Many self-directed IRA investors use an IRA/LLC to make and hold their self-directed IRA investments. In essence, an IRA/LLC (aka “checkbook-controlled IRA”) is an LLC owned 100% by an IRA. For a summary and description of an IRA/LLC, please refer to my video here. While most self-directed investors are using the IRA/LLC to invest in real estate or other non-publicly traded assets, there are many instances where an IRA/LLC owner would like to invest the cash from their IRA/LLC checking account into stocks or other publicly-traded investments. This may arise with portions of cash that are not yet large enough to make a desired self-directed investment, or when the IRA/LLC is between investments, such as after the sale of an asset or investment and before a new self-directed investment may be found. Or, it could simply arise because the account owner finds a publicly traded opportunity that they would like to pursue using the IRA/LLC account funds and structure.

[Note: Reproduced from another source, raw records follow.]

(** X17: once the steps before the levels have succeeded, with a positive
    semi-definite covariance and positive tolerances, a request for one
    float level has three possible outcomes: a dict, the underflow error of
    the solver, or an assertion error.  It raises nothing else; in
    particular the solver's "no solution" and root selection errors do not
    occur. *)
Theorem float_level_outcomes :
  forall (ext : Externals) (self : AdversarialLogistic) (n : nat)
         (cov : matrix) (x : vec) (y : Z) (a : R) (out_bounds : string)
         (tol tol_underflow : R) (xa delta : vec) (xa0 : option vec),
    cov_params self = Some cov ->
    psd n cov ->
    length (beta_hat self) = n ->
    0 < tol -> 0 < tol_underflow ->
    prepare self x y out_bounds = Ok (xa, delta, xa0) ->
    (exists d,
        compute_adversarial_perturbation ext self x y (PyFloat a) out_bounds
                                         tol tol_underflow = Ok (OneDict d))
    \/ compute_adversarial_perturbation ext self x y (PyFloat a) out_bounds
                                        tol tol_underflow
       = Raise (ArithmeticError "Risk of underflow")
    \/ compute_adversarial_perturbation ext self x y (PyFloat a) out_bounds
                                        tol tol_underflow
       = Raise AssertionError.
Proof.
  intros ext self n cov x y a ob tol tolu xa delta xa0
         Hcov Hpsd Hb Htol Htolu Hprep.
  destruct (prepare_Ok _ _ _ _ _ _ _ Hprep)
    as (_ & Hy & _ & Hproj & v & Hv & Hchk0).
  apply vadd_Ok in Hv as [Hlen _].
  assert (Hxa : length xa = n).
  { unfold prepare in Hprep. rewrite Hcov in Hprep.
    apply bind_Ok in Hprep as (u & _ & Hprep).
    apply bind_Ok in Hprep as (xb & Hxb & Hprep).
    apply bind_Ok in Hprep as (d0 & _ & Hprep).
    apply bind_Ok in Hprep as (v0 & _ & Hprep).
    apply bind_Ok in Hprep as (xb0 & _ & Hprep).
    apply bind_Ok in Hprep as (u' & _ & Hprep).
    apply bind_Ok in Hprep as (c0 & _ & Hprep).
    injection Hprep as <- _ _. apply dot_Ok in Hxb as [Hxb _]. congruence. }
  assert (Hd : length delta = n) by congruence.
  destruct (probability_defined ext self n cov xa y Hcov Hpsd Hb Hxa Hy)
    as (p & Hp).
  unfold compute_adversarial_perturbation. rewrite Hprep. cbn [bind alphas_of].
  rewrite Hp. cbn [bind levels_loop length Nat.eqb].
  destruct (Rge_dec (1 - p) a) as [Hge|Hlt].
  - rewrite level_step_zero by exact Hge.
    destruct (check_bounds_total self v xa ob xa0 Hchk0) as (r & ->).
    cbn [bind]. left. eauto.
  - unfold level_step, Rgeb.
    replace (Rleb a (1 - p)) with false by (symmetry; apply Rleb_false; lra).
    destruct (solve_lambda_outcome ext self n cov a xa y delta tol tolu
                Hcov Hpsd Hb Hxa Hd Hy Htol Htolu) as [-> | (lam & ->)].
    + right. left. reflexivity.
    + cbn [bind].
      rewrite vadd_eq by (rewrite length_vscale; congruence). cbn [bind].
      set (x_adv := vadd_ xa (vscale lam delta)).
      assert (Hla : length x_adv = n).
      { unfold x_adv. rewrite length_vadd_; [exact Hxa|].
        rewrite length_vscale. congruence. }
      rewrite !(dot_eq x_adv) by congruence.
      destruct (probability_defined ext self n cov x_adv y
                  Hcov Hpsd Hb Hla Hy) as (p' & ->).
      destruct (check_bounds_total self v x_adv ob xa0 Hchk0) as (r & ->).
      cbn [bind].
      assert (Hsign :
        (if Rgtb a (1 / 2 + tol)
         then py_assert (pred_ne (dot_ x_adv (beta_hat self)) y)
         else if Rltb a (1 / 2 - tol)
              then py_assert (pred_eq (dot_ x_adv (beta_hat self)) y)
              else Ok tt) = Ok tt
        \/ (if Rgtb a (1 / 2 + tol)
            then py_assert (pred_ne (dot_ x_adv (beta_hat self)) y)
            else if Rltb a (1 / 2 - tol)
                 then py_assert (pred_eq (dot_ x_adv (beta_hat self)) y)
                 else Ok tt) = Raise AssertionError).
      { destruct (Rgtb a (1 / 2 + tol)); [|destruct (Rltb a (1 / 2 - tol))];
          try (left; reflexivity);
          match goal with |- context [py_assert ?b] => destruct b end;
          simpl; auto. }
      destruct Hsign as [-> | ->]; [|right; right; reflexivity].
      cbn [bind].
      destruct (Rleb a (1 - p' + tol)); cbn [py_assert bind];
        [left; eauto | right; right; reflexivity].
Qed.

I. Can My IRA/LLC Establish a Brokerage Account to Buy Stocks?
Yes, an IRA/LLC may have a brokerage account to buy stocks or other publicly traded assets. This account must be established in the name of the LLC. The brokerage account cannot have a margin account whereby account trades on credit. A margin account typically requires the personal guarantee of the underlying IRA/LLC owner, and this would amount to an extension of credit prohibited transaction. Additionally, any profits due from the trading on credit, even if you could get around a personal guarantee, would be subject to unrelated business income tax (UBIT).

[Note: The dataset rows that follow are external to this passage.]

(** * pkg/util/sets: the generic [Set[T comparable]] of generic.go

    [type Set[T comparable] map[T]struct{}] is a Go map used for its keys
    only.  A map value is modelled by the list of the keys it holds, in the
    order a [range] over it visits them.  Key comparison is Go's [==] on
    [T]: a boolean test that is symmetric and transitive, but that need not
    be reflexive (a floating-point NaN differs from itself) nor coincide
    with identity ([+0 == -0]).  Element types whose [==] can panic at run
    time (interfaces holding a slice, say) are outside the model.

    The lists stand for maps that exist: made by [New], by a literal or
    by an operation of the algebra.  The zero value of the type, the nil
    map, reads as empty but panics on assignment; it is told apart from
    the empty map in [Value], with [Insert_value] and [Delete_value].

    The first part gives the value semantics of every method (contents in,
    contents out); the second part puts the maps in a store addressed by
    references, so that allocation and aliasing can be stated. *)

From Stdlib Require Import Ascii String.
From Stdlib Require Import OrderedTypeEx.
From Stdlib Require Import Floats.SpecFloat.
From Stdlib Require Import List Bool ZArith NArith Lia.
From Stdlib Require Import Permutation Sorted.
Import ListNotations.

(** ** Kinds of package reflect *)

Module reflect.

(** [reflect.Kind], in the order of the Go declaration. *)
Inductive Kind : Set :=
| Invalid | Bool
| Int | Int8 | Int16 | Int32 | Int64
| Uint | Uint8 | Uint16 | Uint32 | Uint64 | Uintptr
| Float32 | Float64 | Complex64 | Complex128
| Array | Chan | Func | Interface | Map | Pointer | Slice
| String | Struct | UnsafePointer.

End reflect.

(** ** Element types

    What the code uses of its type parameter: the comparison [==] (through
    the map operations), the kind that [reflect.TypeOf(s).Key().Kind()]
    reports, and the four accessors of [reflect.Value] called by [List].
    An accessor is only ever called under the [case] of its own kinds;
    Go panics on the others, and the instances give a default there. *)

Class Comparable (T : Type) := {
  key_eqb : T -> T -> bool;
  Key_Kind : reflect.Kind;
  Value_Int : T -> Z;
  Value_Uint : T -> N;
  Value_Float : T -> spec_float;
  Value_String : T -> string
}.

Declare Scope key_scope.
Delimit Scope key_scope with key.
Infix "==" := key_eqb (at level 70, no associativity) : key_scope.
Local Open Scope key_scope.

(** The groups of kinds of the [switch] in [List]. *)
Inductive Order := ByInt | ByUint | ByFloat | ByString | Unordered.

Definition order_of (k : reflect.Kind) : Order :=
  match k with
  | reflect.Int | reflect.Int8 | reflect.Int16 | reflect.Int32
  | reflect.Int64 => ByInt
  | reflect.Uint | reflect.Uint8 | reflect.Uint16 | reflect.Uint32
  | reflect.Uint64 | reflect.Uintptr => ByUint
  | reflect.Float32 | reflect.Float64 => ByFloat
  | reflect.String => ByString
  | _ => Unordered
  end.
(** What trimming at the first and last byte outside [set] keeps: the
    string is [pre ++ kept ++ post] with [pre] and [post] inside [set] and
    [kept] starting and ending outside it. *)
Lemma trim_decompose (set s : std_string) (first last : nat) :
  find_first_not_of set s = Some first ->
  find_last_not_of set s = Some last ->
  exists pre x mid y post,
    length pre = first
    /\ forallb (fun c => mem c set) pre = true
    /\ forallb (fun c => mem c set) post = true
    /\ mem x set = false /\ mem y set = false
    /\ ((first = last /\ x = y /\ mid = [] /\ s = pre ++ x :: post)
        \/ (first < last /\ last = first + 1 + length mid
            /\ s = pre ++ x :: mid ++ y :: post)).
Proof.
  intros Hf Hl.
  destruct (@find_first_not_of_some _ _ _ Hf) as [pre [x [rest [Hs [Hlen [Hpre Hx]]]]]].
  destruct (@find_last_not_of_some _ _ _ Hl) as [pre' [y [post [Hs' [Hlen' [Hy Hpost]]]]]].
  assert (Hrest : find_last_not_of set (x :: rest) = Some (last - first)
                  /\ first <= last).
  { rewrite Hs in Hl. clear - Hl Hlen Hpre Hx.
    revert first last Hl Hlen. induction pre as [|c pre IH]; intros first last Hl Hlen.
    - simpl in *. subst first. rewrite Nat.sub_0_r. split; [exact Hl|lia].
    - simpl in Hpre. apply andb_true_iff in Hpre as [Hc Hp].
      simpl in Hl, Hlen. destruct first as [|first]; [discriminate|].
      injection Hlen as Hlen.
      destruct (find_last_not_of set (pre ++ x :: rest)) as [k|] eqn:E.
      + injection Hl as <-. destruct (IH Hp first k eq_refl Hlen) as [H1 H2].
        simpl. split; [exact H1|lia].
      + exfalso. apply find_last_not_of_none in E.
        rewrite forallb_app in E. apply andb_true_iff in E as [_ E].
        simpl in E. rewrite Hx in E. discriminate. }
  destruct Hrest as [Hrest Hle].
  destruct (@find_last_not_of_some _ _ _ Hrest) as [p2 [y2 [post2 [Hs2 [Hl2 [Hy2 Hpost2]]]]]].
  destruct p2 as [|x2 mid].
  - simpl in Hs2. injection Hs2 as <- <-. simpl in Hl2.
    exists pre, x, [], x, rest. repeat split; auto.
    left. repeat split; auto; lia.
  - simpl in Hs2. injection Hs2 as <- ->. simpl in Hl2.
    exists pre, x, mid, y2, post2. repeat split; auto.
    right. repeat split; auto; lia.
Qed.
(** * kquiz: a Telegram vocabulary trainer over a bbolt store

    Shallow embedding of the two Go packages of the repository:
    - package [telegram] (the [BotHandler] over the two bbolt buckets), and
    - package [main] (the senders and the update loop with its
      [currRandomWord] map).

    Go strings are byte strings and are embedded as [string]; [int64] chat
    identities as [Z] (no arithmetic is ever done on them); the two buckets and
    the [map[int64]string] as [gmap]. *)

From Stdlib Require Import ZArith Ascii.
From stdpp Require Import base option list sorting strings pretty gmap fin_maps.

Local Open Scope Z_scope.

(** ** Package strings (the functions the program calls) *)

Module strings.

(** [len(s)] *)
Definition len (s : string) : Z := Z.of_nat (String.length s).

(** [strings.HasPrefix(s, prefix)] *)
Fixpoint HasPrefix (s prefix : string) {struct prefix} : bool :=
  match prefix, s with
  | EmptyString, _ => true
  | String _ _, EmptyString => false
  | String p prefix', String c s' =>
      if decide (c = p) then HasPrefix s' prefix' else false
  end.

(** Position of the first occurrence of [substr] in [s], if there is one. *)
Fixpoint find (s substr : string) : option nat :=
  if HasPrefix s substr then Some 0%nat
  else match s with
       | EmptyString => None
       | String _ s' => S <$> find s' substr
       end.

(** [strings.Index(s, substr)]: the byte index of the first occurrence, or
    [-1]. *)
Definition Index (s substr : string) : Z :=
  match find s substr with
  | Some i => Z.of_nat i
  | None => -1
  end.

(** The bytes of [s] before position [n] and from position [n] on; the
    slice expressions [s[:n]] and [s[n:]] are built from them below. *)
Fixpoint take (n : nat) (s : string) : string :=
  match n, s with
  | S n', String c s' => String c (take n' s')
  | _, _ => EmptyString
  end.

Fixpoint drop (n : nat) (s : string) : string :=
  match n, s with
  | S n', String _ s' => drop n' s'
  | _, _ => s
  end.

(** [strings.SplitN(s, sep, n)] for a non-empty separator: at most [n]
    pieces, the last one being the unsplit remainder; [n = 0] gives the nil
    slice and a negative [n] means no limit. *)
Fixpoint genSplit (s sep : string) (n : nat) : list string :=
  match n with
  | O => []
  | S O => [s]
  | S n' =>
      match find s sep with
      | None => [s]
      | Some i => take i s :: genSplit (drop (i + String.length sep) s) sep n'
      end
  end.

II. What Are the Pros and Cons of Having a Brokerage Account with an IRA/LLC That I Should Know About?
Uninvested or accumulating cash from an income producing asset often times sit without earning any income in an IRA/LLC. By having a brokerage account with an IRA/LLC, the cash could be invested into stocks or other publicly traded investments, but could still be somewhat liquid in the event that funds are needed for a self-directed investment.

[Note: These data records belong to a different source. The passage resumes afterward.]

(** * Gene-Disease-Trends: a shallow embedding of the retrieval cache,
    pair extraction, graph construction and temporal analysis.

    The Python sources are embedded function by function.  Strings are
    sequences of Unicode code points, Python dictionaries are
    insertion-ordered association lists (their iteration order is
    observable in this program), Python sets are finite sets whose
    iteration order is left open, exceptions are an explicit result
    type, and the outside world (HTTP responses, the wall clock, the
    annotation service) is an explicit input. *)

From Stdlib Require Import ZArith QArith String Ascii.
From stdpp Require Import base tactics option list sorting gmap.

Local Open Scope Z_scope.

(** ** The Python runtime *)

Module Py.

(** A Python [str]: the sequence of its code points. *)
Abbreviation str := (list N).

(** String literals of the source (all of them ASCII). *)
Definition lit (s : string) : str :=
  N_of_ascii <$> list_ascii_of_string s.

Inductive exn : Set :=
| ValueError
| KeyError
| AttributeError
| HTTPError
| ConnectionError
| JSONDecodeError
| ParseError.

Inductive result (A : Type) : Type :=
| Ok (a : A)
| Raise (e : exn).
Arguments Ok {A} a.
Arguments Raise {A} e.

#[export] Instance result_ret : MRet result := fun A a => Ok a.

#[export] Instance result_bind : MBind result := fun A B k m =>
  match m with
  | Ok a => k a
  | Raise e => Raise e
  end.

(** The character database of the interpreter outside ASCII, and the
    interpreter's limit on the length of decimal literals
    ([sys.get_int_max_str_digits()], 0 when disabled or absent). *)
Class Runtime := {
  uni_isdigit : N -> bool;
  uni_decimal : N -> option Z;
  uni_isalnum : N -> bool;
  int_max_str_digits : Z
}.

Section WithRuntime.
Context {rt : Runtime}.

Definition is_ascii (c : N) : bool := (c <? 128)%N.

Definition ascii_digit (c : N) : bool := (48 <=? c)%N && (c <=? 57)%N.

Definition ascii_alpha (c : N) : bool :=
  ((65 <=? c)%N && (c <=? 90)%N) || ((97 <=? c)%N && (c <=? 122)%N).

(** [c.isdigit()] for a one-character string. *)
Definition char_isdigit (c : N) : bool :=
  if is_ascii c then ascii_digit c else uni_isdigit c.

(** [c.isalnum()] for a one-character string. *)
Definition char_isalnum (c : N) : bool :=
  if is_ascii c then ascii_digit c || ascii_alpha c else uni_isalnum c.

(** The digit value [int] gives to a character, if any. *)
Definition char_decimal (c : N) : option Z :=
  if is_ascii c then
    if ascii_digit c then Some (Z.of_N c - 48) else None
  else uni_decimal c.

(** [s.isdigit()]: at least one character, all of them digits. *)
Definition isdigit (s : str) : bool :=
  match s with
  | [] => false
  | _ => forallb char_isdigit s
  end.

(** [s.isalnum()]. *)
Definition isalnum (s : str) : bool :=
  match s with
  | [] => false
  | _ => forallb char_isalnum s
  end.

Fixpoint decimal_value (acc : Z) (s : str) : option Z :=
  match s with
  | [] => Some acc
  | c :: s' =>
      match char_decimal c with
      | Some d => decimal_value (10 * acc + d) s'
      | None => None
      end
  end.

(** [int(s)] for a string made of digit characters only, which is
    how the program calls it (behind [s.isdigit()]): a [ValueError]
    for a digit that is not a decimal one, or for a literal beyond
    the interpreter's length limit (checked above 640 digits). *)
Definition int_of_digits (s : str) : result Z :=
  let n := Z.of_nat (length s) in
  if (640 <? n) && (0 <? int_max_str_digits) && (int_max_str_digits <? n)
  then Raise ValueError
  else match s with
       | [] => Raise ValueError
       | _ => match decimal_value 0 s with
              | Some z => Ok z
              | None => Raise ValueError
              end
       end.

End WithRuntime.

(** [s.startswith(p)]. *)
Fixpoint startswith (p s : str) : bool :=
  match p, s with
  | [], _ => true
  | _ :: _, [] => false
  | a :: p', b :: s' => (a =? b)%N && startswith p' s'
  end.

(** [c in s] for a one-character string [c]. *)
Definition contains_char (c : N) (s : str) : bool :=
  existsb (N.eqb c) s.

(** [s.split(c, 1)] when [c in s]: the text before the first [c] and
    the text after it. *)
Fixpoint split_first (c : N) (s : str) : str * str :=
  match s with
  | [] => ([], [])
  | x :: s' =>
      if (x =? c)%N then ([], s')
      else let '(a, b) := split_first c s' in (x :: a, b)
  end.

(** [s[1:]]. *)
Definition slice_from_1 (s : str) : str := tail s.

(** [range(a, b)]. *)
Definition range (a b : Z) : list Z :=
  (fun i => a + Z.of_nat i) <$> seq 0 (Z.to_nat (b - a)).

Definition colon : N := 58%N.

(** A Python [set] of strings is a finite set; the order in which a
    [for] loop visits it is not fixed by the language, so it is any
    enumeration of the elements. *)
Class SetIter := {
  iter : gset str -> list str;
  iter_perm : forall s, iter s ≡ₚ elements s
}.

(** [s.replace(a, b)] for one-character strings [a] and [b]. *)
Definition replace_char (a b : N) (s : str) : str :=
  (fun c => if (c =? a)%N then b else c) <$> s.

(** [s.split(sep)] for a one-character [sep]: the text before the
    first [sep], and the parts after it. *)
Fixpoint split_parts (sep : N) (s : str) : str * list str :=
  match s with
  | [] => ([], [])
  | c :: s' =>
      let '(p, ps) := split_parts sep s' in
      if (c =? sep)%N then ([], p :: ps) else (c :: p, ps)
  end.

Definition split (sep : N) (s : str) : list str :=
  let '(p, ps) := split_parts sep s in p :: ps.

(** The characters [str.isspace()] accepts outside ASCII; inside
    ASCII they are the codes 9 to 13 and 28 to 32. *)
Class Whitespace := { uni_isspace : N -> bool }.

Section WithWhitespace.
Context {ws : Whitespace}.

Definition char_isspace (c : N) : bool :=
  if is_ascii c
  then ((9 <=? c)%N && (c <=? 13)%N) || ((28 <=? c)%N && (c <=? 32)%N)
  else uni_isspace c.

(** [s.lstrip()] and [s.strip()]. *)
Fixpoint lstrip (s : str) : str :=
  match s with
  | [] => []
  | c :: s' => if char_isspace c then lstrip s' else s
  end.

Definition strip (s : str) : str :=
  reverse (lstrip (reverse (lstrip s))).

End WithWhitespace.

Definition semicolon : N := 59%N.
Definition comma : N := 44%N.
Definition space : N := 32%N.
Definition underscore : N := 95%N.
Definition slash : N := 47%N.
Definition dot : N := 46%N.

(** A [pathlib] path of the POSIX flavour, as its tuple [parts]: the
    root first when the path is absolute, then the components. *)
Abbreviation Path := (list str).

(** [s.lstrip(c)] for a one-character string [c]. *)
Fixpoint lstrip_char (c : N) (s : str) : str :=
  match s with
  | [] => []
  | x :: s' => if (x =? c)%N then lstrip_char c s' else s
  end.

(** [splitroot] of the POSIX flavour: the root of a path string and
    the rest of it.  Two leading slashes are a root of their own, any
    other number of them counts as one. *)
Definition splitroot (part : str) : str * str :=
  let stripped := lstrip_char slash part in
  match (length part - length stripped)%nat with
  | 0%nat => ([], stripped)
  | 2%nat => ([slash; slash], stripped)
  | _ => ([slash], stripped)
  end.

(** The components of the rest: the pieces between slashes that are
    neither empty nor ".". *)
Definition components (rel : str) : list str :=
  filter (fun x => x <> [] /\ x <> [dot]) (split slash rel).

(** [base / key] for a path [base] and a string [key]: a [key] with
    a root replaces [base]. *)
Definition truediv (base : Path) (key : str) : Path :=
  let '(root, rel) := splitroot key in
  match root with
  | [] => base ++ components rel
  | _ => root :: components rel
  end.

(** [Path(s)]. *)
Definition path_of (s : str) : Path := truediv [] s.

End Py.

Export Py.

(** ** Insertion-ordered dictionaries *)

Module Dict.
Section Dict.
Context {K V : Type} `{EqDecision K}.

Fixpoint get (k : K) (d : list (K * V)) : option V :=
  match d with
  | [] => None
  | (k', v) :: d' => if decide (k = k') then Some v else get k d'
  end.

(** [d[k] = v]: in place when [k] is a key, at the end otherwise. *)
Fixpoint set (k : K) (v : V) (d : list (K * V)) : list (K * V) :=
  match d with
  | [] => [(k, v)]
  | (k', v') :: d' =>
      if decide (k = k') then (k, v) :: d' else (k', v') :: set k v d'
  end.

Definition mem (k : K) (d : list (K * V)) : bool :=
  bool_decide (is_Some (get k d)).

Definition keys (d : list (K * V)) : list K := d.*1.
Definition values (d : list (K * V)) : list V := d.*2.
End Dict.
End Dict.

(** ** networkx.Graph, as far as the program uses it *)

Module Nx.

(** The attribute dictionary of an edge.  Both attributes are lists;
    a missing attribute reads as the empty list, as the analyzer's
    [attrs.get("years", [])] has it. *)
Record EdgeAttrs := { pmids : list str; years : list str }.

Definition no_attrs : EdgeAttrs := {| pmids := []; years := [] |}.

(** [_node] maps a node to its [type] attribute ([None] when the
    attribute is absent); [_adj] maps a node to its neighbours, each
    with a reference to the attribute dictionary of the edge, which
    the two directions of an edge share; [heap] holds these
    dictionaries. *)
Record Graph := {
  node : list (str * option str);
  adj : list (str * list (str * nat));
  heap : list EdgeAttrs
}.

Definition empty : Graph := {| node := []; adj := []; heap := [] |}.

Most brokerage firms do not have a specific account option for IRA/LLCs. As a result, most brokerage firms will simply treat the brokerage account as an LLC brokerage account. The problem with this is that they will send the IRS and your LLC tax reporting via IRS From 1099-B for trading income. While I’ve had many clients receive and ignore this, because the LLC is owned by their IRA, it does raise concern of an IRS audit for failure to report the 1099-B.
3. Potential Solution
TD Ameritrade has a specialty account for LLCs where you can identify that the account is owned by an IRA. This is optimal as it’s the only LLC brokerage account I’ve come across where the IRA can be identified as the owner of the LLC. Refer to TD Ameritrade’s Specialty Account Page and their account form here.
III. What are the Options?
A second option to establishing a brokerage account with your IRA/LLC is to simply return funds from the LLC back to the self-directed IRA. This is not taxable. It is a return of investment funds or profits to the IRA. Then transfer funds from the self-directed IRA to a brokerage IRA as a trustee-to-trustee transfer. This is also not taxable. Now, you can buy stocks with the IRA funds in the brokerage account. When you would like the funds back in the IRA/LLC for a self-directed investment, you would send funds from the brokerage IRA back to the self-directed IRA as a trustee-to-trustee transfer, and would then invest the funds from the self-directed IRA to the IRA/LLC. While this involves more steps, its cleaner in the end as the brokerage IRA will be set-up with no tax reporting to the IRS on trading income. In the end, both options are viable, but self-directed investors should understand the differences and requirements for each option before proceeding with a brokerage account with their IRA/LLC funds.